Oscar ha preso l’identità di signore di settantanni di nome Arturo e gira su un Guzzi, da subito viene sommerso di telefonate da parte di figli e nipoti in ansia per la sua salute e giustamente incazzati in solido perché al telefono risponde un estraneo simulando malamente, dicendo cose incoerenti, disponendo di cose non sue.


Oscar porta il 44, Arturo il 42; è logico e naturale che quando i piedi sono in predicato di diventare blu, poi neri, quindi andare in cancrena e subire una cruenta amputazione cerimoniale sul palco centrale del Summer Bike Madness con la folla impazzita che reclama una falange, un metacarpo, almeno un unghia dell’arto sezionato con un coltello da prosciutto e suturato con i ritorni di fiamma di uno scarico a trombone (non ridete, è accaduto davvero l’anno precedente e le testimonianze video hanno avuto in poche ore milioni di visualizzazioni prima di essere rimossi e disponibili soltanto sul dark web), Oscar desideri sfilarsi gli stivali e rinfrescare nell’acqua torbida del lago se non le idee, compromesse da un tasso alcolico incompatibile con la vita neuronale, almeno le estremità.

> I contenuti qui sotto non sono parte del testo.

(** ** The entry points *)
Lemma checked_run {E} adj (checkpoint : nat → result unit E) :
  NoDup adj.*1 → zlen (mentions adj) <= UNVISITED →
  let run := tarjan_scc_checked adj checkpoint in
  (∃ sccs, run = Some (Ok sccs) ∧ components adj sccs ∧
     ∀ k, (k < length (concat sccs))%nat → checkpoint k = Ok tt) ∨
  (∃ k error names, run = Some (Err error) ∧ checkpoint k = Err error ∧
     (∀ j, (j < k)%nat → checkpoint j = Ok tt) ∧
     NoDup names ∧ (∀ x, x ∈ names ↔ mentioned adj x) ∧ (k < length names)%nat).
Proof.
  intros Hnd Hfit. unfold tarjan_scc_checked.
  destruct (intern_edges_ok adj [] _ _ interned_empty Hnd) as (t & edges & Hrun & Hin & Hlen).
  rewrite Hrun. simpl in Hin |- *. rewrite <- Hlen.
  assert (Hsub : (length (nodes t) <= length (mentions adj))%nat).
  { apply submseteq_length, NoDup_submseteq; [apply Hin|]. intros x Hx.
    apply mentioned_in_mentions. by apply (n_nodes _ _ _ Hin). }
  destruct (visit_all (nodes t) edges checkpoint) as [(sccs & out & Hv & Hn & Ho & Hno & Hall & [_ Hk])|Hr].
  - done.
  - unfold zlen in Hfit. lia.
  - intros u x Harc. apply (arc_names adj t edges Hin Hlen) in Harc as (_ & y & _ & Hy & _).
    apply lookup_lt_Some in Hy. lia.
  - left. exists sccs. split; [done|]. split; [by eapply components_named|]. intros k Hlk. apply Hk.
    rewrite <- (Forall2_length _ _ _ (Forall2_concat _ _ _ Hn)) in Hlk.
    pose proof (NoDup_below _ (length edges) Hno (λ u Hu, proj1 (Hall u) Hu)). lia.
  - right. destruct Hr as (k & error & Hv & Hc & [_ Hk] & Hlt). exists k, error, (nodes t).
    split_and!; try done; [intros j Hj; apply Hk; lia|apply Hin|apply Hin|lia].
Qed.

Grande giornata, pensa Oscar che all’imbrunire abbandona con una scusa l’accampamento dei Servi di Soichiro e si dirige in sella al Guzzi verso la riva del lago diventata un compatto letto di creta a causa della siccità; nel centro del lago sembra vi sia ancora acqua sufficiente per bagnarsi le gambe   e mano a mano la creta diventa più molle e il ruotone da 18” affonda fino a scaraventare Oscar per terra. Si rialza, continua a piedi dedicando una bestemmia alle moto italiane e al caldo.


Dopo una passeggiata di quasi un chilometro arriva al centro del lago, la riserva d’acqua avrà si e no, stima, il diametro di duecento metri; si siede, cerca di sfilarsi gli stivali urlando ma sente una moto arrivare, una monocilindrica rapida e selvaggia. Sopra c’è Delia, si ferma accanto ad Oscar e senza scendere di sella o sfilarsi il casco:


- Chi sei, oggi?

- Arturo. Ho settant’anni, quel Guzzi che hai trovato a terra e gli stivali due misure più piccoli. - risponde Oscar.

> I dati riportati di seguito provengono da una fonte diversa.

Lemma neighbors_nodup s : NoDup (nbrs s).
Proof using Hiter Hok.
  unfold neighbors. destruct (m !! s) as [set|] eqn:E; [|constructor]. rewrite (Hiter s set). by apply (Hok s).
Qed.

Lemma neighbors_down u v : v ∈ nbrs u → v < u ∧ u < n.
Proof using Hiter Hkeys. rewrite neighbors_edge. apply Hkeys. Qed.

Lemma in_degree_pending v : occurs v (concat (snd <$> map_to_list m)) = pending iteration m n [] v.
Proof.
  rewrite occurs_concat.
  2: { rewrite Forall_fmap, Forall_forall. intros [s set] Hin%elem_of_map_to_list. simpl. by apply (Hok s). }
  unfold pending. set (k := map_to_list m).
  assert (Hlen : length (filter (λ l, v ∈ l) (snd <$> k)) = length (fst <$> filter (λ e : nat * list nat, v ∈ e.2) k)).
  { rewrite length_fmap. clear. induction k as [|e k IH]; [done|]. rewrite fmap_cons, !filter_cons. case_decide; simpl; auto. }
  rewrite Hlen. apply Permutation_length, NoDup_Permutation.
  - eapply sublist_NoDup; [apply (NoDup_fst_map_to_list m)|]. apply fmap_sublist, sublist_filter.
  - apply NoDup_filter, NoDup_seq.
  - intros u. rewrite list_elem_of_filter, elem_of_seq, neighbors_edge, list_elem_of_fmap.
    setoid_rewrite list_elem_of_filter. split.
    + intros ([s set] & -> & Hv & Hin%elem_of_map_to_list). simpl.
      assert (He : set_edge m s v) by (by exists set). destruct (Hkeys s v He).
      split; [split; [by intros ?%elem_of_nil|done]|lia].
    + intros [[_ (set & Hs & Hv)] _]. exists (u, set). split_and!; [done|done|by apply elem_of_map_to_list].
Qed.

- Io sono Mara, diciannove anni, questa bestia sotto il culo e porto il 37.

- È andata bene? -  chiede Oscar.

- A te?

- A me va sempre bene. Anche l’anno scorso, con lo scooter e il siciliano.

- Aveva la tua stessa misura di stivali, però.

- Dettagli.


Delia butta la moto a terra, si leva il casco e si spoglia; totalmente nuda si avvicina all’acqua e la tasta con un piede, poi decide di tuffarsi mentre Oscar continua a cercare di estrarre i piedi dagli stivali che li soffocano, urla in cinese.

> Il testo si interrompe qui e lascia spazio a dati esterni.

(** Every generated move is applied without failure and is completed: the
    generator never emits a slide that would end in a reveal loss. *)
Lemma generated_move_applies s m :
  board_shape s → m ∈ generate_moves s →
  ∃ r u s', apply_move_in_place s m = Some (r, u, s') ∧
            move_completed u = true.
Proof.
  intros Hshape [Hm|(fp & Hfp & Hm)]%elem_of_generate_moves.
  - apply elem_of_reserve_moves in Hm as (sz & pos & -> & Hr & Hpos & _).
    unfold apply_move_in_place. simpl.
    unfold has_reserve, get_reserve in Hr.
    destruct (_reserves s !! (current_player s, sz)) as [n|]; [|done]. simpl.
    destruct (board_shape_get_stack
                (set_reserves s (<[(current_player s, sz) := n - 1]> (_reserves s)))
                pos Hshape Hpos) as [stack Hstack].
    unfold place_piece. rewrite Hstack. simpl.
    destruct (finish_move _ _ _) as [[r u] s'] eqn:Hf.
    exists r, u, s'. split; [done|].
    pose proof (finish_move_completed
      (set_stack (set_reserves s (<[(current_player s, sz) := n - 1]> (_reserves s)))
                 pos (stack ++ [mkPiece (current_player s) sz]))
      (place_move (current_player s) sz pos)
      (mkPiece (current_player s) sz)) as Hc.
    by rewrite Hf in Hc.
  - assert (Hplace : ∀ sl p tp, board_shape sl → tp ∈ all_positions →
      ∃ r u s',
        (place_piece sl p tp ≫= λ s2,
           Some (finish_move s2 (slide_move (current_player s) fp tp) p))
        = Some (r, u, s') ∧ move_completed u = true).
    { intros sl p tp Hsl Htp.
      destruct (board_shape_get_stack sl tp Hsl Htp) as [stack Hstack].
      unfold place_piece. rewrite Hstack. simpl.
      destruct (finish_move _ _ _) as [[r u] s'] eqn:Hf.
      exists r, u, s'. split; [done|].
      pose proof (finish_move_completed (set_stack sl tp (stack ++ [p]))
                    (slide_move (current_player s) fp tp) p) as Hc.
      by rewrite Hf in Hc. }
    unfold board_moves_from in Hm.
    destruct (get_top s fp) as [top|] eqn:Htop; [|by apply elem_of_nil in Hm].
    case_bool_decide as Hpl; [by apply elem_of_nil in Hm|].
    destruct (get_top_remove_top _ _ _ Htop) as [sl Hrm].
    rewrite Hrm in Hm.
    pose proof (board_shape_remove_top _ _ _ _ Hshape Hrm) as Hsl.
    unfold apply_move_in_place.
    destruct (get_winning_lines sl _) as [|l ls] eqn:HL.
    + apply elem_of_free_slides in Hm as (tp & -> & Htp & _). simpl.
      rewrite Hrm. simpl. rewrite HL. by apply Hplace.
    + apply list_elem_of_fmap in Hm as (tp & -> & Htp). simpl.
      rewrite Hrm. simpl. rewrite HL.
      apply elem_of_valid_targets in Htp as [Hsave Hne].
      pose proof Hsave as [(line & Hline & Hin) _].
      rewrite <- HL in Hline. apply elem_of_get_winning_lines in Hline.
      apply (can_save_true sl (slide_move (current_player s) fp tp)) in Hsave.
      rewrite Hsave. apply Hplace; [done|].
      by eapply winning_lines_positions.
Qed.

(** X1.  The reveal rule as the engine implements it.  For a slide of
    the mover's top piece from [fp] whose lift shows a non-empty list
    [L] of opponent lines:
    - the generator emits the slide to [tp] exactly when [tp] lies on at
      least one line of [L], the lifted piece strictly gobbles the top
      found at [tp], and [tp] is not the origin;
    - for a destination other than the origin, the in-place apply
      completes the slide under the same condition and otherwise ends in
      a reveal loss: the piece stays lifted and the opponent is returned
      as the winner. *)
Theorem reveal_rule_some_line (s sl : GameState) (fp tp : Position) (top : Piece) :
  board_shape s →
  remove_top s fp = Some (top, sl) →
  player top = current_player s →
  get_winning_lines sl (opponent (current_player s)) ≠ [] →
  let L := get_winning_lines sl (opponent (current_player s)) in
  let m := slide_move (current_player s) fp tp in
  (m ∈ generate_moves s ↔ saves_some_line sl top L tp ∧ tp ≠ fp) ∧
  (tp ≠ fp →
   ∃ r u s', apply_move_in_place s m = Some (r, u, s') ∧
     (move_completed u = true ↔ saves_some_line sl top L tp) ∧
     (move_completed u = false →
      r = winner (opponent (current_player s)) ∧ s' = sl)).
Proof.
  intros Hshape Hrm Hpl HL L m. split.
  - rewrite elem_of_generate_moves. split.
    + intros [Hm|(fp' & Hfp' & Hm)].
      * by apply from_pos_reserve_moves in Hm.
      * pose proof (from_pos_board_moves_from _ _ _ Hm) as [= <-].
        apply (board_moves_from_reveal _ _ _ _ _ Hrm Hpl HL) in Hm
          as (tp' & [= <-] & Hsave). done.
    + intros [Hsave Hne]. right. exists fp. split.
      * apply get_stack_all_positions with s; [done|].
        unfold remove_top in Hrm.
        destruct (get_stack s fp); [by eexists|done].
      * apply (board_moves_from_reveal _ _ _ _ _ Hrm Hpl HL). by exists tp.
  - intros Hne. unfold apply_move_in_place. subst m. simpl.
    rewrite Hrm. simpl. fold L.
    destruct L as [|l ls] eqn:HLs; [done|]. rewrite <- HLs.
    destruct (can_save sl _ top L) eqn:Hsave.
    + pose proof Hsave as Hsave'. apply can_save_true in Hsave'. simpl in Hsave'.
      pose proof Hsave' as [(line & Hline & Hin) _].
      apply elem_of_get_winning_lines in Hline.
      pose proof (winning_lines_positions _ _ Hline Hin) as Htp.
      pose proof (board_shape_remove_top _ _ _ _ Hshape Hrm) as Hsl.
      destruct (board_shape_get_stack sl tp Hsl Htp) as [stack Hstack].
      unfold place_piece. rewrite Hstack. simpl.
      destruct (finish_move _ _ _) as [[r u] s'] eqn:Hf.
      exists r, u, s'. split; [done|].
      pose proof (finish_move_completed (set_stack sl tp (stack ++ [top]))
                    (slide_move (current_player s) fp tp) top) as Hc.
      rewrite Hf in Hc. simpl in Hc. rewrite Hc. split; [done|]. done.
    + eexists _, _, _. split; [done|]. simpl. split; [|done].
      split; [done|]. intros Hs.
      apply (can_save_true sl (slide_move (current_player s) fp tp)) in Hs.
      congruence.
Qed.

Delia nuota a lungo, sentendo le grida di Oscar ma infischiandosene e scendendo sempre più in profondità nel lago, indecisa. Riemerge un paio di volte, scompare sotto la superficie e risale, si guarda intorno e poi decide di tornare a riva da Oscar che nel frattempo ha tagliato il primo stivale con un coltello e si accinge fare lo stesso con quello destro.


- Dovrebbe essere sempre così. - dice mentre recide i lacci.

- Così come?

- Ogni giorno una persona diversa.


Delia si siede, ancora bagnata, accanto a Oscar.


- Acqua tiepida, fantastica.

- Si? Benissimo.

- C’è un’Harley in fondo al lago, a quattro o cinque metri. Mi sembra ci sia legato un cadavere. - dice Delia rimettendosi le mutandine.

- Faremo tutti questa fine.

- A meno che non inizi a scrivere un libro, in questo caso muori soffocata sulla sedia.

- Dovresti non pensarci. Come faccio io. Ho smesso di lavorare come regista per questo, mio padre non sarebbe stato contento.

- Sul set manchi molto a tutti. - gli comunica asetticamente Delia stendendosi al sole.

- Un giorno spero che verremo qui e non ricorderemo più chi siamo. Non ci basteranno più tre giorni, usciremo dal lago e saremo pronti a ricominciare. - dice Oscar mentre riesce finalmente a sfilarsi il secondo stivale mostrando piaghe e sangue fino alla caviglia.

- Ti amo.

- Grazie Delia. Ma ho smesso anche per questo.


Seguì un bacio, poi Delia afferrò il silenzio:


- I tuoi piedi puzzano.

- Sbagli. È la benzina che esce dal tappo della tua moto.